I was listening to an episode of Thee Quaker Podcast about the Grimke sisters (episode with transcript here).
Angelina Grimke was an abolitionist author and speaker. She was a remarkable woman: she grew up the daughter of a slaveowner; her mother was notably harsh to their slaves. Over time, she came to realize the injustice of slavery, moved to the North, befriended a family of black Quakers, and spoke and wrote about the need for immediate abolition. Angelina had extreme views for her time: she believed that slavery needed to be abolished now, not the more moderate “gradual abolition” or “maybe we can return all the black people to Africa?” positions.
I recommend her eloquent and heartbreaking essay, Appeal to the Christian Women of the South. She cowrote an encyclopedia of how slaves were mistreated with her husband. Harriet Beecher Stowe consulted it heavily when writing Uncle Tom’s Cabin.
Angelina had the most supportive husband imaginable. Her husband, Theodore Weld, fell in love with her through reading her writing about abolitionism. Before their marriage, he refused his right to her assets; she left out the promise to obey him from her wedding vows. They delayed their wedding for two years because of her abolitionist work. He was fully supportive of her continuing her abolitionist work, and they cowrote a book together. He was a real Wife Guy.

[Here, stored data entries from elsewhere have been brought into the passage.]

(* ===== verification/Trap.v ===== *)
(** * Trap: entering and leaving the kernel (kernel/trap.cc, include/rvcsr.hh, kernel/sched.cc)

    A hart runs user code or kernel code of its current task. A trap from user mode
    goes through strapwrapper: _strapenter saves the registers in the task,
    straphandler dispatches on the cause, _strapexit restores them. schedule() changes
    the current task in between. The model has the registers, the control registers
    and the task structures that this code touches; kernel code between these points
    is not executed, its register contents are arguments. A task structure is at the
    address that is its key in the map of tasks, and is mapped for the user at the
    same address (Process::newTrapframe), so that [sscratch] names the task. *)

From S2P Require Import Prelude.
Local Open Scope Z_scope.

Module Trap.

(** ** Control registers *)

(** Bits of sstatus (csr::mstatus::fields). *)
Definition sie : Z := 1.
Definition spie : Z := 5.
Definition spp : Z := 8.
(** csrSet, csrClear and a test of a bit. *)
Definition csr_set (v bit : Z) : Z := Z.setbit v bit.
Definition csr_clear (v bit : Z) : Z := Z.clearbit v bit.

(** csr::mcause::isInterrupt, and the code without the top bit. *)
Definition isInterrupt (scause : Z) : bool := Z.testbit scause 63.
Definition cause_code (scause : Z) : Z := Z.shiftr (u64 (Z.shiftl scause 1)) 1.

Inductive vector : Type := strapwrapper_ | ktrapwrapper_.

(** The registers x1 to x31 and the control registers of a hart. *)
Record Hart : Type := mkHart {
  xs : list Z; hpc : Z; stvec : vector; sscratch : Z; satp : Z; sepc : Z; scause : Z; sstatus : Z }.
Definition with_xs (h : Hart) (v : list Z) : Hart :=
  mkHart v (hpc h) (stvec h) (sscratch h) (satp h) (sepc h) (scause h) (sstatus h).
Definition with_csrs (h : Hart) (tv : vector) (ss sa ep st : Z) : Hart :=
  mkHart (xs h) (hpc h) tv ss sa ep (scause h) st.

(** What the hardware does at a trap from user mode, and for sret to user mode. *)
Definition hw_trap (h : Hart) (cause : Z) : Hart :=
  let st := csr_clear (sstatus h) spp in
  let st := if Z.testbit st sie then csr_set st spie else csr_clear st spie in
  mkHart (xs h) (hpc h) (stvec h) (sscratch h) (satp h) (hpc h) cause (csr_clear st sie).
(** The same at a trap from kernel mode. *)
Definition hw_ktrap (h : Hart) (cause : Z) : Hart :=
  let st := csr_set (sstatus h) spp in
  let st := if Z.testbit st sie then csr_set st spie else csr_clear st spie in
  mkHart (xs h) (hpc h) (stvec h) (sscratch h) (satp h) (hpc h) cause (csr_clear st sie).
Definition hw_sret (h : Hart) : Hart :=
  let st := if Z.testbit (sstatus h) spie then csr_set (sstatus h) sie else csr_clear (sstatus h) sie in
  mkHart (xs h) (sepc h) (stvec h) (sscratch h) (satp h) (sepc h) (scause h)
    (csr_clear (csr_set st spie) spp).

And then, well, as Thee Quaker Podcast puts it:
Angelina, who is in her mid 30s, gets pregnant and has three children and a few miscarriages in quick succession. She gets a prolapsed uterus and is not well for some time. Both Theodore and Sarah dissuade her from traveling. Both sisters wanted to keep writing, it just doesn’t happen not in any significant way.
She was a public figure for only about three years. Her last public speech was only two days after her wedding.
Because—repeated pregnancies are hard on the body and make you sick. Taking care of small children leaves you no time or energy for writing: a toddler is a sixteen-hour-a-day DDOS attack on your attention. Even with an extraordinarily supportive husband, a married woman trying to do any sort of intellectual work had the deck stacked against her in a way her husband’s would never be. A man could have both career success and love; a (heterosexual) woman couldn’t.
This is why birth control is the sine qua non of women’s liberation. This is why feminist organizations are so monotonous on the subject of reproductive rights. And this is one reason why, before the twentieth century, there are so few great female writers, so few great female painters, so few great female musicians, so few great female scientists, so few great female engineers, so few great female activists, why you can write a history of the world that is almost entirely free of women—
Instead of accomplishments, women had babies.1
If this post motivates you to do something, Population Services International is probably the best family-planning charity. It's unclear to me whether Population Services International better than giving people money and having them buy their own birth control with it, but I suspect so (if nothing else, it helps women get contraception without their husband’s knowledge and permission). As of 2011, GiveWell was uncertain of whether PSI transformed money into birth control access efficiently enough to be a top charity; I think it's probably correct that PSI isn't as good at increasing consumption and preventing deaths as the top charities are. But I think it's valid to care about women's empowerment more than, like, maximizing utility.
I am aware that you know this already, but I would like to state just for the record that successfully raising a child is a h--l of an accomplishment.
This is rather pedantic & beside the main point of this essay, but the "Appeal" which you link to, though consisting in large part of a comparison of contemporary American slavery with the historical forms which appear in the Bible, contains a surprising inaccuracy in the description, not only of ancient slavery, but of the American slave system which was contemporary with its writing. In comparing the means by which American slaveowners got their slaves to those permissible under the laws of ancient Israel, Grimke states: "I will now try the right of the southern planter by the claims of Hebrew masters over their heathen slaves. Were the southern slaves taken captive in war [by their current owners]? No! Were they bought from the heathen? No! for surely, no one will now vindicate the slave-trade so far as to assert that slaves were bought from the heathen who were obtained by that system of piracy." However, literal piracy, i.e. the direct kidnapping of Africans into slavery by slave-trading ships, was in fact rather rare; most African slaves were captured in Africa, usually as prisoners of war, & then bought from their African owners by European or American slave-traders; that is, most African slaves brought to America were enslaved in the same way as most ancient Mediterranean slaves, which Grimke admits was permitted by the laws of ancient Israel. Grimke's misunderstanding of a few aspects of ancient history (e.g. she says that the "servant" or "slave", τῶν δούλων ... εἷς, in Matthew 18 must not have been a slave because he owned property, although this was in fact permitted in the ancient Roman Empire, cf. https://en.wikipedia.org/wiki/Slavery_in_ancient_Rome#Peculium ) is understandable since she was not a historian, but I do not understand why she would have so clearly mischaracterized the trans-Atlantic slave trade, which, in her time, was still recent history (Grimke was born in 1805, three years before the US Congress banned international slave trading).